In the manuscript titled "Cerebrovascular Disease Hospitalization Rates in ESRD Patients with Kidney Transplant & PVD: Analysis using the National Inpatient Sample (2005-2019)," the authors assessed hospitalization rates for various cerebral infarction or hemorrhage events in patients with ESRD, PVD, kidney transplant, or a combination of these conditions by analyzing the National Inpatient Sample (NIS) from the USA. To bolster the findings, please consider incorporating the following comments into your manuscript before proceeding with the next steps in the review process. Your attention to these suggestions will contribute to the overall enhancement of your work, and we appreciate your dedication to refining your article. 

Major comments

1)      Some clinical variables, such as systemic arterial hypertension (SAH), diabetes mellitus (DM), and smoking, were not included in the analyses. These factors contribute to the burden of ESRD, posing a significant risk for cerebrovascular diseases, especially in older individuals and those with a longer time on dialysis. The etiology of ESRD (SAH, DM, glomerulonephritis, ADPKD, among others), a crucial factor in increasing morbidity, has not been analyzed or discussed. Similarly, smoking, a well-known risk for PVD and cardio- and cerebrovascular diseases, has not been addressed.
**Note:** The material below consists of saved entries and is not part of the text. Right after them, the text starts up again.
Lemma find_entry_ok s Q P Own U a flags n : tcore s Q P Own U -> table_ok (netifs (anet s)) (arp_table s) Q ->
  flags = ETHARP_FLAG_TRY_HARD \/ flags = ETHARP_FLAG_FIND_ONLY ->
  wp (etharp_find_entry (Some a) flags n) s (fun r s' =>
    (exists k e, r = Z.of_nat k /\ s' = s /\ arp_table s !! k = Some e /\ matches (Some a) n e = true) \/
    (forall e, e ∈ arp_table s -> matches (Some a) n e = false) /\
    (flags = ETHARP_FLAG_FIND_ONLY /\ r = ERR_MEM /\ s' = s \/
     flags = ETHARP_FLAG_TRY_HARD /\ exists k e l P', r = Z.of_nat k /\ made s s' Q P P' Own U a n k e l)).
Proof.
  intros Hc Ht Hfl. unfold etharp_find_entry. apply wp_bind, wp_get.
  pose proof (search_ok (arp_table s) [] (Some a) n no_candidates cand_none (tab_ages _ _ _ Ht)) as Hs.
  cbn [length app Nat.add] in Hs. change (Z.of_nat 0) with 0 in Hs. specialize (Hs ltac:(rewrite (tab_size _ _ _ Ht); lia)).
  destruct (search 0 (arp_table s) (Some a) n no_candidates) as [i|c].
  { destruct Hs as (k & e & -> & Hk & Hm). apply wp_ret. left. by exists k, e. }
  destruct Hs as [Hca Hno]. destruct Hfl as [->| ->].
  2:{ apply wp_ret. right. split; [done|]. by left. }
  change (nz (Z.land ETHARP_FLAG_TRY_HARD ETHARP_FLAG_FIND_ONLY)) with false.
  change (Z.land ETHARP_FLAG_TRY_HARD ETHARP_FLAG_TRY_HARD =? 0) with false. rewrite andb_false_r. cbn [orb].
  apply wp_bind. eapply wp_mono; [by eapply recycle_ok|].
  intros i s1 (k & e & l & P' & -> & Hk & Hl & Hv & Hk10 & Ht1 & Hc1 & Hca1 & Hni1 & Hst1 & Hdv1). rewrite nat_index.
  eapply wp_mono; [by eapply (fill_entry s s1 Q P P' Own U a n k e l)|].
  intros r s2 [-> Hm]. right. split; [done|]. right. split; [done|]. by exists k, e, l, P'.
Qed.

(** ** Sending what waits on an entry *)

Definition packet_frames (P : packets) (m : mem) (dst src : list Z) (p : Z) : list (list Z) :=
  match P !! p with
  | Some ((a, b) :: l) => match contents m ((a, b) :: l) with Some c => frames dst src ETHTYPE_IP a b c | None => [] end
  | _ => []
  end.
Definition queue_frames (P : packets) (m : mem) (dst src : list Z) (l : list (Z * Z)) : list (list Z) :=
  l.*2 ≫= packet_frames P m dst src.

Lemma queue_frames_stays X P (t : net A D) P' (t' : net A D) dst src l : stays X P t P' t' ->
  (forall p, p ∈ l.*2 -> ~ (p ∈ X) /\ is_Some (P !! p)) ->
  queue_frames P' (pmem (ps t')) dst src l = queue_frames P (pmem (ps t)) dst src l.
Proof.
  intros Hs Hl. unfold queue_frames. induction l as [|[a p] l IH]; [done|]. cbn.
  rewrite IH by (intros; apply Hl; by right). f_equal. unfold packet_frames.
  destruct (Hl p) as [Hn [lp Hp]]; [left|]. destruct (Hs p lp Hn Hp) as [-> E]. rewrite Hp. destruct lp as [|[x b] lp]; [done|].
  by rewrite E.
Qed.

Lemma tcore_heads (s s' : Arp) Q P Own U : arp_table s' = arp_table s -> core (q <$> arp_table s) s' Q P Own U -> tcore s' Q P Own U.
Proof. intros E Hc. unfold tcore. by rewrite E. Qed.

(** One packet: taken off the queue, sent and given up. *)
Lemma send_head s Q P Own U i e a p l n ni dst : tcore s Q P Own U -> arp_table s !! i = Some e ->
  Q !! i = Some ((a, p) :: l) -> netifs (anet s) !! n = Some ni -> length dst = 6%nat ->
  exists nxt, arp_queues s !! q e = Some (mkQ nxt p) /\ q e = a /\ a <> 0 /\
  forall (R : M Arp unit) (Post : unit -> Arp -> Prop),
  (forall s' P', arp_table s' = <[i := set_q nxt e]> (arp_table s) -> tcore s' (<[i := l]> Q) P' Own (U ∖ {[a]}) ->
    etharp_cached_entry s' = etharp_cached_entry s -> netifs (anet s') = netifs (anet s) ->
    stays [p] P (anet s) P' (anet s') -> ~ (p ∈ l.*2) ->
    sends (dev (anet s)) (packet_frames P (pmem (ps (anet s))) dst (hwaddr ni) p) (dev (anet s')) -> wp R s' Post) ->
  wp (upd_entry (Z.of_nat i) (set_q nxt);;
      free_element (q e);;
      on_net (ethernet_output n p (hwaddr ni) dst ETHTYPE_IP);;
      on_pbuf (pbuf_free p);;
      R) s Post.
Proof.
  intros Hc He Hl Hn Hd. assert (Hh : (q <$> arp_table s) !! i = Some (q e)) by (by rewrite list_lookup_fmap, He).
  assert (Hi : (i < length Q)%nat) by (by eapply lookup_lt_Some).
  destruct (core_pop _ _ _ _ _ _ _ _ _ _ _ Hc Hh Hl) as (nxt & b & tl & Hqe & Ha & Hp & Hqa & Hc1 & Hnp & Hna & HaU & Hb & Ho).
  exists nxt. rewrite Hqe. split; [done|]. split; [done|]. split; [done|]. intros R Post HR.
  destruct (net_netifs _ _ _ (core_net _ _ _ _ _ _ Hc) _ _ Hn) as (_ & _ & Hhw).
  destruct (holds_contents _ _ _ _ _ (net_held _ _ _ (core_net _ _ _ _ _ _ Hc)) Hb) as [c Hcon].
  apply wp_bind. eapply wp_upd; [exact He|]. set (s1 := set_table _ s).
  assert (Hc2 : tcore s1 (<[i := l]> Q) P Own U).
  { unfold tcore. cbn [arp_table set_table s1]. rewrite list_fmap_insert. by apply (core_same _ s). }
  apply wp_bind. eapply wp_mono; [by apply (free_element_ok _ _ _ _ _ _ a Hc2)|]. intros _ s2 (Hc3 & As2 & St2 & Dv2).
  assert (Hn2 : netifs (anet s2) !! n = Some ni) by (destruct As2 as (_ & _ & ->); exact Hn).
  destruct (St2 p _ ltac:(by intros ?%elem_of_nil) Hb) as [_ Ec]. cbn [s1 anet set_table] in Ec.
  apply wp_bind. eapply wp_mono; [eapply (core_output _ _ _ _ _ _ n ni p b tl _ dst ETHTYPE_IP c Hc3 Hnp Hb Hn2 Hhw Hd); by rewrite Ec|].
  intros _ s3 (b' & Href & Hc4 & As3 & St3 & Sn3 & _).
  apply wp_bind. eapply wp_mono; [eapply (core_free _ _ _ _ _ _ p b' tl Hc4 Hnp); [apply lookup_insert_eq|by rewrite Href]|].
  intros _ s4 (Hc5 & As4 & St4 & Dv4 & _).
  destruct (aside_trans _ _ _ As2 (aside_trans _ _ _ As3 As4)) as (T1 & T2 & T3).
  apply (HR s4 (dropped p b' tl (<[p := (p, b') :: tl]> P))); [exact T1|by eapply tcore_heads|exact T2|exact T3|..].
  - eapply (stays_weaken (([] ++ [p]) ++ [p])); [set_solver|].
    eapply stays_trans; [eapply stays_trans|exact St4]; [exact St2|exact St3].
  - intros Hin. apply Hnp. unfold pkts. apply list_elem_of_fmap in Hin as (x & -> & Hx). apply list_elem_of_fmap. exists x.
    split; [done|]. eapply queue_in; [|exact Hx]. by apply list_lookup_insert_eq.
  - unfold packet_frames. rewrite Hb, Hcon, Dv4. rewrite Dv2 in Sn3. exact Sn3.
Qed.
2)      Consequently, the outcomes should be stratified based on the time of ESRD and kidney transplant (KTx), etiology, and associated comorbidities of ESRD individuals and KTx recipients, as well as age and sex.

3)      Addressing the aforementioned topics would provide a comprehensive view of the impact of PVD and renal disease on cerebrovascular diseases.

Minor comment

1)      On page 3, in section 2.3 Analysis, please include the significance level ("P" value) considered when performing statistical tests.

 

 

Author Response

Please see the attachment. 

Author Response File: Author Response.pdf

Round 2

Reviewer 2 Report

Comments and Suggestions for Authors

I appreciate the effort of the authors to put into the revised manuscript. However, I would recommend making some improvement:

  1. - Table 1 could benefit from refinement. I suggest streamlining it by removing the "range, mean, std dev" column. This information could be incorporated into the "N(%)" column or denoted with asterisks (and presenting this information below the table).

  2.  
  3. - Supplement Tables 1 and 2 should be relocated to the supplemental materials section, rather than being included in the main manuscript.

  4.  
  5. - Regarding Table 4, I find it intriguing. However,

  6. it would enhance the manuscript to include explanations in the discussion for the following points:
  7. 1. Why do patients with PVD exhibit a lower risk of admission due to NIH compared to those without PVD (OR 0.641, 95% CI 0.542-0.695)?

    2. Why does the combination of KTx & PVD significantly increase the risk of admission due to CITO (OR 3.17)? This is unexpected given that PVD alone only slightly increases the risk (OR 1.13), while KTx alone decreases it (OR 0.741).

    3. Discuss the unexpected outcomes of other risk factors, such as essential HT decreasing the risk of admission due to AOSI, obesity decreasing the risk of admission due to CITO/AOSI/NIH, T2DM significantly decreasing the risk of admission due to CITO and NIH, AF decreasing the risk of admission due to AOSI/NIH, and hyperlipidemia decreasing the risk of admission due to NIH. Explain why these findings deviate from current knowledge.

Overall, the manuscript has improved, and addressing these suggestions will further enhance its quality.

Author Response

Please see attachment. 

Author Response File: Author Response.pdf

Reviewer 3 Report

Comments and Suggestions for Authors

No further comments. Congratulations on your work. 

Author Response

Thank you so much for your help in improving our manuscript!